Work instruction »
Take the entries below and print only the lines from the one with "Z.min (IVec.in_direction (big_corner" through the one with "if maxval <=? minval then None", exactly as they stand, both ends included.

Saved data entries »
(* ===== verification/GridIntersect.v ===== *)
(** * GridIntersect: [grid_volume::intersect_with]

    The intersection of two lattice boxes, and optionally the slabs of
    [*this] outside [vol_in] ([others]), with the code's two parity checks
    and its point-count check.  The C++ function writes through the
    pointers it is given; the model returns the intersection
    ([intersect_with], the mode [split_by_effort] uses) or the
    intersection with the slabs ([intersect_with_others]).  With [others]
    but no [intersection] pointer the code dereferences the null pointer
    in the point count; that mode is not offered by the model. *)

From S2P Require Import Prelude Geom Coord Volume GridVolume.
Import GridVolume.

Module GridIntersect.

(** [temp_num[d%3] = v] on the three-entry array [temp_num]. *)
Definition tnum_set (t : int * int * int) (i v : int) : int * int * int :=
  let '(t0, t1, t2) := t in
  if i =? 0 then (v, t1, t2) else if i =? 1 then (t0, v, t2) else (t0, t1, v).

Definition corner_min (gv vol_in : grid_volume) (d : direction) : int :=
  Z.max (IVec.in_direction (little_corner gv) d) (IVec.in_direction (little_corner vol_in) d).
Definition corner_max (gv vol_in : grid_volume) (d : direction) : int :=
  Z.min (IVec.in_direction (big_corner gv) d) (IVec.in_direction (big_corner vol_in) d).

(** The first loop: [return false] on an empty overlap, else the extents
    and the origin of the intersection. *)
Fixpoint inter_loop (gv vol_in : grid_volume) (ds : list direction)
  (tn : int * int * int) (new_io : IVec.ivec) : option ((int * int * int) * IVec.ivec) :=
  match ds with
  | [] => Some (tn, new_io)
  | d :: ds' =>
      let minval := corner_min gv vol_in d in
      let maxval := corner_max gv vol_in d in
      if maxval <=? minval then None
      else inter_loop gv vol_in ds' (tnum_set tn (num_index d) (Z.quot (maxval - minval) 2))
             (IVec.set_direction new_io d minval)
  end.

(** [intersect_with(vol_in, &intersection)]: [None] is [return false]. *)
Definition intersect_with (gv vol_in : grid_volume) : option grid_volume :=
  match inter_loop gv vol_in (loop_dirs (dim gv)) (0, 0, 0) (IVec.blank (dim gv)) with
  | None => None
  | Some ((t0, t1, t2), new_io) => Some (set_origin (make (dim gv) (a gv) t0 t1 t2) new_io)
  end.

(** The lower slab along [d]: [thick] layers below [vol_in], cut off
    [vol_containing], with the check that the corners then agree. *)
Definition shave_low (vol_in : grid_volume) (st : grid_volume * list grid_volume) (d : direction)
  : res (grid_volume * list grid_volume) :=
  let '(vc, others) := st in
  if IVec.in_direction (little_corner vc) d <? IVec.in_direction (little_corner vol_in) d then
    let thick := Z.quot (IVec.in_direction (little_corner vol_in) d
                         - IVec.in_direction (little_corner vc) d) 2 in
    let other := set_num_direction vc d thick in
    let vc1 := shift_origin vc d (thick * 2) in
    let vc2 := set_num_direction vc1 d (num_direction vc1 d - thick) in
    if IVec.in_direction (little_corner vc2) d <? IVec.in_direction (little_corner vol_in) d
    then Fatal (Abort "intersect_with: little corners differ by odd integer?")
    else Ok (vc2, others ++ [other])
  else Ok (vc, others).

(** The upper slab along [d]. *)
Definition shave_high (vol_in : grid_volume) (st : grid_volume * list grid_volume) (d : direction)
  : res (grid_volume * list grid_volume) :=
  let '(vc, others) := st in
  if IVec.in_direction (big_corner vol_in) d <? IVec.in_direction (big_corner vc) d then
    let thick := Z.quot (IVec.in_direction (big_corner vc) d
                         - IVec.in_direction (big_corner vol_in) d) 2 in
    let other := shift_origin (set_num_direction vc d thick) d ((num_direction vc d - thick) * 2) in
    let vc2 := set_num_direction vc d (num_direction vc d - thick) in
    if IVec.in_direction (big_corner vc2) d <? IVec.in_direction (big_corner vol_in) d
    then Fatal (Abort "intersect_with: big corners differ by odd integer?")
    else Ok (vc2, others ++ [other])
  else Ok (vc, others).

Definition shave (vol_in : grid_volume) (st : grid_volume * list grid_volume) (d : direction)
  : res (grid_volume * list grid_volume) :=
  let* st1 := shave_low vol_in st d in shave_high vol_in st1 d.

(** [intersect_with(vol_in, &intersection, others, &num_others)]:
    [Ok None] is [return false]. *)
Definition intersect_with_others (gv vol_in : grid_volume)
  : res (option (grid_volume * list grid_volume)) :=
  match intersect_with gv vol_in with
  | None => Ok None
  | Some inter =>
      let* st := res_fold_left (shave vol_in) (loop_dirs (dim gv)) (gv, []) in
      let others := snd st in
      let initial_points := nowned_min gv in
      let final_points := nowned_min inter + sum_over nowned_min others in
      if negb (initial_points =? final_points)
      then Fatal (Abort "intersect_with: initial_points != final_points")
      else Ok (Some (inter, others))
  end.

(** ** Definitions for the proofs *)

(** [temp_num[i]] *)
Definition tsel (t : int * int * int) (i : int) : int :=
  let '(t0, t1, t2) := t in if i =? 0 then t0 else if i =? 1 then t1 else t2.

(** The product of the extents off direction [d]. *)
Definition rest (gv : grid_volume) (d : direction) : int :=
  prod_over (num_direction gv) (remove (decide_rel eq) d (loop_dirs (dim gv))).

(** The state of the shaving loop after the directions [done]: the slabs
    cut so far and [vol_containing] hold the points of [*this]; on a done
    direction [vol_containing] spans the overlap, elsewhere it is [*this]. *)
Definition shave_inv (gv vol_in : grid_volume) (done : list direction)
  (st : grid_volume * list grid_volume) : Prop :=
  let '(vc, others) := st in
  dim vc = dim gv /\ IVec.dim (io vc) = dim gv
  /\ nowned_min gv = nowned_min vc + sum_over nowned_min others
  /\ forall d, In d (loop_dirs (dim gv)) ->
       if decide (In d done)
       then IVec.in_direction (io vc) d = corner_min gv vol_in d
            /\ IVec.in_direction (io vc) d + 2 * num_direction vc d = corner_max gv vol_in d
       else IVec.in_direction (io vc) d = IVec.in_direction (io gv) d
            /\ num_direction vc d = num_direction gv d.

Written response »
  Z.min (IVec.in_direction (big_corner gv) d) (IVec.in_direction (big_corner vol_in) d).

(** The first loop: [return false] on an empty overlap, else the extents
    and the origin of the intersection. *)
Fixpoint inter_loop (gv vol_in : grid_volume) (ds : list direction)
  (tn : int * int * int) (new_io : IVec.ivec) : option ((int * int * int) * IVec.ivec) :=
  match ds with
  | [] => Some (tn, new_io)
  | d :: ds' =>
      let minval := corner_min gv vol_in d in
      let maxval := corner_max gv vol_in d in
      if maxval <=? minval then None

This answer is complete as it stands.